When an input pin isn't one May 2016

The article about the ESP-Link ended with what turned out to be an ominous note, in hindsight:

There’s still a buglet in this setup: the “reset” word leads to a runaway loop of “Unhandled Interrupt 00000003” - but this can be recovered through […]

Something really strange was happening:

And here were the crazy bits:

To summarise: the ESP-Link itself works brilliantly. It gets data across between the Olimexino serial FTDI port and WiFi, in both directions and at full 115,200 baud speed, without dropping a single byte. The Reset button on its “Console” web page allows getting control back from any runaway code loop or crash, and does this again without any hiccups whatsoever.

But enter the word “reset” followed by a newline, and you get this:

The yellow trace is the RESET (DTR) pin, blue is serial data from ESP to STM, and green is serial output data, i.e. from STM to ESP. Note that the three traces overlap to fit on the screen.

First the characters “reset” are sent and echoed, then a brief delay, then a CR is sent (and echoed as a space), and then… total havoc!

With the RESET / DTR pin disconnected, it all works exactly as expected:

The Mecrisp welcome greeting, and a little later a custom message from the “init” code.

The crucial observation: how on earth can a software reset behave differently when a hardware pin connection is changed? (thx to Matthias K for pointing this out) - a power glitch? noise?

After many, many hours of head-scratching, it turns out that the answer is hidden in this sneaky little diagram, mentioned in STM’s reference manual (RM0008, p.90):

The RESET pin is not just an input pin, it’s also driven low when a reset is generated internally! - with the pin tied to the “stiff” output pin on the ESP-Link, it was fighting against a high logic level and ended up causing a hardware fault interrupt. Note that the µC continued to work as it was sending out messages over serial at the proper baud rate. It just never reached a reset state…

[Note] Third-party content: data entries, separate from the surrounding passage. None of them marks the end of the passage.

Lemma demo_readable m :
  forallb (fun l => bool_decide (split_on newline l = [l])) (frontmatter_lines m) = true ->
  is_ok (yaml_frontmatter (str_join nl (map strip_cr (frontmatter_lines m)))) = true -> readable m.
Proof.
  intros Hp Hy. split; [|done]. apply Forall_forall. intros l Hl. rewrite forallb_forall in Hp.
  apply list_elem_of_In, Hp, bool_decide_eq_true in Hl. exact Hl.
Qed.

(** The premises of a run: what a call answers is not computed, the rest is. *)
Ltac premise :=
  lazymatch goal with
  | |- record_memory _ _ _ _ _ _ = (Ok (answer ?r), _) => apply (answered r); vm_compute; reflexivity
  | |- write_status _ _ _ _ _ _ _ = (Ok (answer ?r), _) => apply (answered r); vm_compute; reflexivity
  | |- readable _ => apply demo_readable; vm_compute; reflexivity
  | |- records _ _ _ _ _ _ _ _ => idtac
  | |- _ <> _ => vm_compute; discriminate
  | |- _ => vm_compute; reflexivity
  end.


(** The body after the two records. *)
Example two_notes : found_body demo_root ".nanoclaw/memory/working/tasks/build-1.md" second_record.2 =
  str_join nl ["# Task Build 1"; ""; "## One [7]"; ""; "alpha"; ""; "## Two [7]"; ""; "beta"].
Proof. vm_compute. reflexivity. Qed.

(** A first record whose description is no YAML scalar, and a second one. *)
Definition unreadable_record :=
  record_memory demo_root (task_note "One" "alpha" (Some "status: broken")) None None demo_clock ∅.
Definition replacing_record :=
  record_memory demo_root (task_note "Two" "beta" None) None None demo_clock unreadable_record.2.

(** The first record fails, at the index, after its note was written; the second one succeeds and
    the first note is gone. *)
Example unreadable_then_lost :
  is_ok unreadable_record.1 = false /\ is_ok replacing_record.1 = true /\
  str_contains (default "" (file_text unreadable_record.2 (rsp_absolute build_path))) "alpha" = true /\
  str_contains (default "" (file_text replacing_record.2 (rsp_absolute build_path))) "alpha" = false.
Proof. vm_compute. done. Qed.

Lemma unreadable_note_is_replaced_witness :
  exists body, recorded_body (task_note "Two" "beta" None) "" build_target 7 = Ok body /\
    file_text replacing_record.2 (rsp_absolute build_path) =
      Some (render_memory_markdown "Task Build 1" body.1 (mx_metadata (answer replacing_record))).
Proof.
  apply (unreadable_note_is_replaced demo_root (task_note "Two" "beta" None) None None demo_clock unreadable_record.2
    (answer replacing_record) replacing_record.2 build_target build_path
    (MemErr_InvalidInput "failed to parse memory frontmatter: mapping values are not allowed in this context"));
    premise.
Defined.

(** The document the change of status loaded, and the state after it. *)
Definition loaded_note : ManagedMemoryFile :=
  match load_managed_memory_file demo_root (rt_relative_path build_target) first_record.2 with
  | Ok f => f | Err _ => mkManagedMemoryFile "" "" "" default_metadata
  end.
#[local] Notation late_status := (write_status demo_root loaded_note Status_Stale "forgotten" 9 10 second_record.2).

Lemma status_undoes_concurrent_record_witness :
  found_body demo_root (rt_relative_path build_target) second_record.2 =
    mmf_body loaded_note +:+ trim_end (note_text (task_note "Two" "beta" None) build_target 7) /\
  found_body demo_root (rt_relative_path build_target) late_status.2 = mmf_body loaded_note.
Proof.
  apply (status_undoes_concurrent_record demo_root (task_note "Two" "beta" None) None None demo_clock
    (rt_relative_path build_target) Status_Stale "forgotten" 9 10 first_record.2 loaded_note (answer second_record)
    second_record.2 (answer late_status) late_status.2 build_target build_path);
    premise.
Defined.
(* ===== verification/MemoryCache.v ===== *)
(** * The cache of the memory corpus

    A load that answers from the cache, or that reuses cached documents, gives the corpus a load
    without a cache gives, as long as a fingerprint that is unchanged means that the file or
    directory is, and extra paths lie where the discovery looks. *)

From Stdlib Require Import Ascii String.
From stdpp Require Import base list gmap sorting strings.
From Stdlib Require Import Lia.
From S2P Require Import Prelude Text BTree Message Errors TextBuffer WriteLease SandboxPolicy Tools PathPolicy.
From S2P Require Import StoreSearch FileQueries Mutation PatchFilesProps MemoryFiles MemoryOps MemoryProps MemoryCorpus.

(** A walk lists paths under the directory it starts from. *)
Class CorpusWalkLaws (D : Disk) {W : CorpusWalk D} : Prop := {
  walk_under : forall d r p, p ∈ walk_corpus d r -> path_starts_with p r = true
}.

Section Cache.
Context {D : Disk} {K : MemoryDisk D} {W : CorpusWalk D} {WL : CorpusWalkLaws D} {M : MemoryText} {Sh : Sha256}.
Context (root : PathBuf) (config : MemoryCorpusConfig) (include_set : PathBuf -> bool).

(** ** Every candidate is loaded *)

(** A candidate is a file of the workspace that is included or an extra path. *)
Definition candidate_ok (d : DiskState) (p : PathBuf) : Prop :=
  is_file d p = true /\ path_starts_with p root = true /\
  include_set (drop (length root) p) || is_extra_path d root config p = true.

Lemma path_starts_trans p q r : path_starts_with p q = true -> path_starts_with q r = true -> path_starts_with p r = true.
Proof. rewrite !path_starts_with_app. intros [a ->] [b ->]. exists (b ++ a)%list. by rewrite app_assoc. Qed.

Lemma discover_entries_ok (P : PathBuf -> Prop) d keep s l :
  Forall P (ds_candidates s) -> (forall p, p ∈ l -> is_file d p = true -> keep p = true -> P p) ->
  Forall P (ds_candidates (foldl (discover_entry d keep) s l)).
Proof.
  revert s. induction l as [|p l IH]; intros s Hs Hl; [done|]. cbn [foldl]. apply IH; [|intros q Hq; apply Hl; by right].
  unfold discover_entry. destruct (is_dir d p); [done|]. destruct (is_file d p && keep p) eqn:E; [|done].
  apply andb_true_iff in E as [Hf Hk]. apply Forall_app. split; [done|]. constructor; [|done]. apply Hl; [by left | done..].
Qed.

Lemma extra_ok d value p : value ∈ extra_paths config ->
  (if is_dir d (extra_absolute root value) then path_starts_with p (extra_absolute root value) = true
   else p = extra_absolute root value) -> is_extra_path d root config p = true.
Proof.
  intros Hv Hp. unfold is_extra_path. apply existsb_exists. exists value. rewrite <- list_elem_of_In. split; [done|].
  cbv zeta. destruct (is_dir d (extra_absolute root value)); [done | by apply bool_decide_eq_true].
Qed.
(* crates/memory/src/memory_core.rs, compare_hit_score *)
Definition compare_hit_score (left right : MemorySearchHit) : comparison :=
  then_with (f64_partial_or_eq (hit_score right) (hit_score left))
  (then_with (String.compare (hit_path left) (hit_path right)) (Nat.compare (hit_start_line left) (hit_start_line right))).
Definition hit_le (left right : MemorySearchHit) : Prop := compare_hit_score left right <> Gt.
#[global] Instance hit_le_dec left right : Decision (hit_le left right).
Proof. unfold hit_le. apply _. Defined.

(* crates/memory/src/memory_core.rs, compare_list_entry *)
Definition compare_memory_entry (left right : MemoryListEntry) : comparison :=
  then_with (option_N_compare (mm_updated_at_ms (mle_metadata right)) (mm_updated_at_ms (mle_metadata left)))
    (String.compare (mle_path left) (mle_path right)).
Definition memory_entry_le (left right : MemoryListEntry) : Prop := compare_memory_entry left right <> Gt.
#[global] Instance memory_entry_le_dec left right : Decision (memory_entry_le left right).
Proof. unfold memory_entry_le. apply _. Defined.

Section Backend.
Context {R : Retrieval} {T : FullText} {Sh : Sha256}.

(* crates/memory/src/memory_core.rs, chunk_id *)
Definition chunk_id (chunk : MemoryCorpusChunk) : string :=
  stable_hash (ck_path chunk +:+ ":" +:+ fmt_nat (ck_start_line chunk)).

(* crates/memory/src/memory_core.rs, lexical_index_chunks *)
Definition lexical_index_chunks (chunks : list MemoryCorpusChunk) : list LexicalIndexChunk :=
  map (fun chunk =>
    mkLexicalIndexChunk (chunk_id chunk) (ck_path chunk) (ck_snapshot_id chunk) (ck_start_line chunk) (ck_end_line chunk)
      (ck_text chunk) ("path: " +:+ ck_path chunk +:+ nl +:+ ck_indexed_text chunk)) chunks.

(* crates/memory/src/memory_core.rs, document_snapshots *)
Definition document_snapshots (corpus : MemoryCorpus) : btree string :=
  foldl (fun m doc => bt_insert (doc_path doc) (doc_snapshot_id doc) m) [] (corpus_documents corpus).

Definition chunk_map (chunks : list MemoryCorpusChunk) : btree MemoryCorpusChunk :=
  foldl (fun m chunk => bt_insert (chunk_id chunk) chunk m) [] chunks.

(** A row of the index as a hit, if its chunk is in the corpus and passes the filters. *)
(* crates/memory/src/memory_core.rs, MemoryCoreBackend::search@.filter_map(|entry| { *)
Definition search_hit (config : MemorySearchConfig) (request : MemorySearchRequest) (chunks : btree MemoryCorpusChunk)
    (now_ms : Z) (entry : LexicalSearchMatch) : option MemorySearchHit :=
  chunk ← bt_get (lm_chunk_id entry) chunks;
  if negb (matches_search_filters (lm_path entry) (ck_metadata chunk) request) then None
  else
    let signals := search_signals_on (lm_path entry) (ck_metadata chunk) request now_ms in
    let lexical_score := summary_memory_lexical_score (lm_path entry) (lm_score entry) in
    let retrieval_score := f64_mul lexical_score (total_multiplier signals) in
    Some (mkMemorySearchHit (lm_chunk_id entry) (lm_path entry) (lm_start_line entry) (lm_end_line entry) retrieval_score
            (render_snippet (lm_snippet entry) (max_snippet_chars config)) (ck_metadata chunk)
            (insert_all
               ([("snapshot_id", MV_string (lm_snapshot_id entry)); ("bm25_rank", MV_float (lm_raw_rank entry));
                 ("lexical_score", MV_float lexical_score);
                 ("memory_scope", MV_string (scope_as_str (mm_scope (ck_metadata chunk))));
                 ("memory_layer", MV_string (mm_layer (ck_metadata chunk)));
                 ("memory_status", MV_string (mstatus_as_str (mm_status (ck_metadata chunk))));
                 ("scope_weight", MV_float (sg_scope_weight signals));
                 ("recency_multiplier", MV_float (sg_recency_multiplier signals));
                 ("agent_session_match_bonus", MV_float (sg_agent_session_match_bonus signals));
                 ("agent_match_bonus", MV_float (sg_agent_match_bonus signals));
                 ("task_match_bonus", MV_float (sg_task_match_bonus signals));
                 ("session_match_bonus", MV_float (sg_session_match_bonus signals));
                 ("stale_penalty", MV_float (sg_stale_penalty signals));
                 ("retrieval_score", MV_float retrieval_score)]
                ++ match mm_updated_at_ms (ck_metadata chunk) with
                   | Some ms => [("updated_at_ms", MV_number ms)] | None => [] end)%list)).
(** The extension of a name that ends in [.md] is [.md], or empty when
    only dots precede it. *)
Lemma splitext_md (t : str) :
  (OsPath.splitext (t ++ py ".md")).2 = []
  ∨ (OsPath.splitext (t ++ py ".md")).2 = py ".md".
Proof.
  destruct (splitext_ext (t ++ py ".md")) as [?|(e & Hext & He)]; [by left|].
  right. rewrite Hext.
  pose proof (splitext_app (t ++ py ".md")) as Happ. rewrite Hext in Happ.
  change (py ".md") with (OsPath.extsep :: py "md") in *. f_equal.
  transitivity (OsPath.after_last OsPath.extsep
    ((OsPath.splitext (t ++ OsPath.extsep :: py "md")).1 ++ OsPath.extsep :: e)).
  { symmetry. by apply after_last_app. }
  rewrite Happ. apply after_last_app.
  apply (bool_decide_unpack _). vm_compute. exact I.
Qed.

(** X3. A file that [find_md_files] takes for a document is never copied
    as an image by [copy_assets]: a name that ends in [.md] has none of the
    image extensions. *)
Theorem md_file_is_not_image (file : str) :
  PyStr.endswith file (py ".md") = true → is_image file = false.
Proof.
  intros [t ->]%endswith_spec. unfold is_image.
  destruct (splitext_md t) as [-> | ->]; reflexivity.
Qed.

Lemma md_file_is_not_image_witness :
  is_image (py "notes.final.md") = false ∧ is_image (py "notes.PNG") = true.
Proof.
  split; [|reflexivity]. apply md_file_is_not_image. reflexivity.
Defined.
(** ** The members of [active] in flight *)

Lemma pendingIds_snoc l u :
  pendingIds (l ++ [u]) =
  pendingIds l ++ (if unit_returned u then [] else [unit_jobId u]).
Proof.
  unfold pendingIds. rewrite filter_app, fmap_app. f_equal.
  rewrite filter_cons, filter_nil. by destruct (unit_returned u); case_decide.
Qed.

Lemma pendingIds_settle l i u :
  l !! i = Some u → unit_returned u = false →
  pendingIds l ≡ₚ unit_jobId u :: pendingIds (<[i := returnedUnit u]> l).
Proof.
  unfold pendingIds. revert i. induction l as [|v l IH]; intros [|i] Hi Hu;
    simpl in *; try done.
  - injection Hi as ->. rewrite filter_cons_True by done.
    by rewrite filter_cons_False by done.
  - rewrite !filter_cons. case_decide; simpl.
    + rewrite (IH i Hi Hu). apply Permutation_swap.
    + by apply IH.
Qed.

Lemma pendingIds_delete l i u :
  l !! i = Some u → unit_returned u = true →
  pendingIds (delete i l) = pendingIds l.
Proof.
  unfold pendingIds. revert i. induction l as [|v l IH]; intros [|i] Hi Hu;
    simpl in *; try done.
  - injection Hi as ->. rewrite filter_cons_False; [done|]. by rewrite Hu.
  - rewrite !filter_cons. case_decide; simpl; [f_equal|]; by eapply IH.
Qed.

Lemma pendingIds_length l : length (pendingIds l) ≤ length l.
Proof. unfold pendingIds. rewrite length_fmap. apply length_filter. Qed.

Lemma pendingIds_sublist l : pendingIds l `sublist_of` unit_jobId <$> l.
Proof. unfold pendingIds. apply fmap_sublist, sublist_filter. Qed.

(** ** What the writes of [processJob] do to the store *)

Lemma statusOf_updateJob_same id updates m st :
  upd_status updates = Some st →
  statusOf id (updateJob id updates m) = (λ _, st) <$> getJob id m.
Proof.
  intros Hst. unfold statusOf. rewrite updateJob_same.
  destruct (getJob id m); simpl; [|done]. by rewrite Hst.
Qed.

Lemma getJob_updateJob_None id id' updates m :
  getJob id' (updateJob id updates m) = None ↔ getJob id' m = None.
Proof.
  destruct (decide (id = id')) as [<-|Hne].
  - rewrite updateJob_same. by destruct (getJob id m).
  - by rewrite updateJob_other.
Qed.

Lemma processJob_start_other jobId client m id :
  jobId ≠ id →
  getJob id (processJob_start jobId client m).1 = getJob id m.
Proof.
  intros Hne. unfold processJob_start.
  destruct client; simpl; by rewrite !updateJob_other.
Qed.

Lemma processJob_start_batches jobId client m :
  batches (processJob_start jobId client m).1 = batches m.
Proof.
  unfold processJob_start. destruct client; simpl; by rewrite !updateJob_batches.
Qed.

Lemma processJob_start_None jobId client m id :
  getJob id (processJob_start jobId client m).1 = None ↔ getJob id m = None.
Proof.
  unfold processJob_start.
  destruct client; simpl; by rewrite !getJob_updateJob_None.
Qed.

(** After the synchronous part of [processJob] the job, if the store
    holds it, is 'generating' when the call is in flight and 'error'
    when the client could not be obtained. *)
Lemma processJob_start_status jobId client m :
  statusOf jobId (processJob_start jobId client m).1 =
  (λ _, match client with Some _ => Error | None => Generating end)
    <$> getJob jobId m.
Proof.
  unfold processJob_start. destruct client as [e|]; simpl.
  - rewrite (statusOf_updateJob_same _ _ _ Error) by done.
    rewrite updateJob_same. by destruct (getJob jobId m).
  - by rewrite (statusOf_updateJob_same _ _ _ Generating).
Qed.

Lemma processJob_start_returned jobId client m :
  (processJob_start jobId client m).2 = bool_decide (client ≠ None).
Proof. unfold processJob_start. by destruct client. Qed.

Lemma processJob_resume_other jobId o m id :
  jobId ≠ id → getJob id (processJob_resume jobId o m) = getJob id m.
Proof. intros Hne. destruct o; simpl; by rewrite updateJob_other. Qed.

Lemma processJob_resume_batches jobId o m :
  batches (processJob_resume jobId o m) = batches m.
Proof. destruct o; simpl; by rewrite updateJob_batches. Qed.

Lemma processJob_resume_None jobId o m id :
  getJob id (processJob_resume jobId o m) = None ↔ getJob id m = None.
Proof. destruct o; simpl; by rewrite getJob_updateJob_None. Qed.
Lemma guarded_reads_nested {P : Policy} {E A B X} Q (more : X) ph c n (p : prog E A) (g : A -> prog E B) (f : B -> prog E X) :
  reads n p -> n <= c -> ph <> Clean ->
  (forall a, guarded Q more ph (c - n) (prog_bind f (g a))) -> guarded Q more ph c (prog_bind f (prog_bind g p)).
Proof.
  intros H. revert c. induction H as [a|n e Hn He|n m k Hn Hm Hr IH]; intros c Hc Hp Hf; cbn.
  - specialize (Hf a). by rewrite Z.sub_0_r in Hf.
  - by apply g_raise, fault_ordinary.
  - assert (0 <= n <= c) by lia. apply g_take; [done|done|]. intros bs Hl Hb _.
    apply IH; [done|done|lia|done|]. intros a. specialize (Hf a).
    by replace (c - n - m) with (c - (n + m)) by lia.
Qed.

(** A reader, and what follows it once it is done. *)
Lemma guarded_then {P : Policy} {E X Y} Q Q' (more : X) (more' : Y) (f : X -> prog E Y) ph c (p : prog E X) :
  f more = Ret more' -> (forall x c, Q x -> guarded Q' more' Committed c (f x)) ->
  guarded Q more ph c p -> guarded Q' more' ph c (prog_bind f p).
Proof.
  intros Hm Hx. induction 1 as
    [c x Hq|c x Hq|c|ph c e He|c n k Hf Hn _ IH|c n k Hf Hn _ IH|c n k Hf Hn _ IH|c k _ IH|c k _ IH|c k _ IH
    |c n k Hle _ IH|ph c n k Hph Hle _ IH|c ev k _ IH|ph c ev k Hph _ IH|ph c n k e1 e2 Hn Ht Hf He1 He2]; cbn.
  - apply guarded_clean. auto.
  - auto.
  - rewrite Hm. apply g_more.
  - by apply g_raise.
  - apply g_has_clean; [by rewrite Hf; cbn; rewrite Hm|done|done].
  - apply g_has_marked; [by rewrite Hf; cbn; rewrite Hm|done|done].
  - apply g_has_ready; [by rewrite Hf; cbn; rewrite Hm|done|done].
  - by apply g_set.
  - by apply g_clear_marked.
  - by apply g_clear.
  - apply g_take_clean; auto.
  - apply g_take; auto.
  - by apply g_emit_clean.
  - by apply g_emit.
  - by apply (g_has_fault _ _ _ _ _ _ e1 e2); [|rewrite Ht|rewrite Hf| |].
Qed.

Once identified, the solution was trivial: just add an extra diode, so that the ESP can only pull the µC’s RESET pin down. Now, internal resets no longer face the “1” output level when pulled down, and instead perform a clean reset, shaped by the RC circuit on the Olimexino board:

And indeed, everything works with the diode - here is the RESET pin during a software reset:

Spot-on: 10 kΩ + 100 nF = 1 ms RC rise time, at which point the RESET pin is ≈ 67% of Vcc (ignore the the scope’s 1.80 ms value for tr: it’s calculated from the 10%/90% points).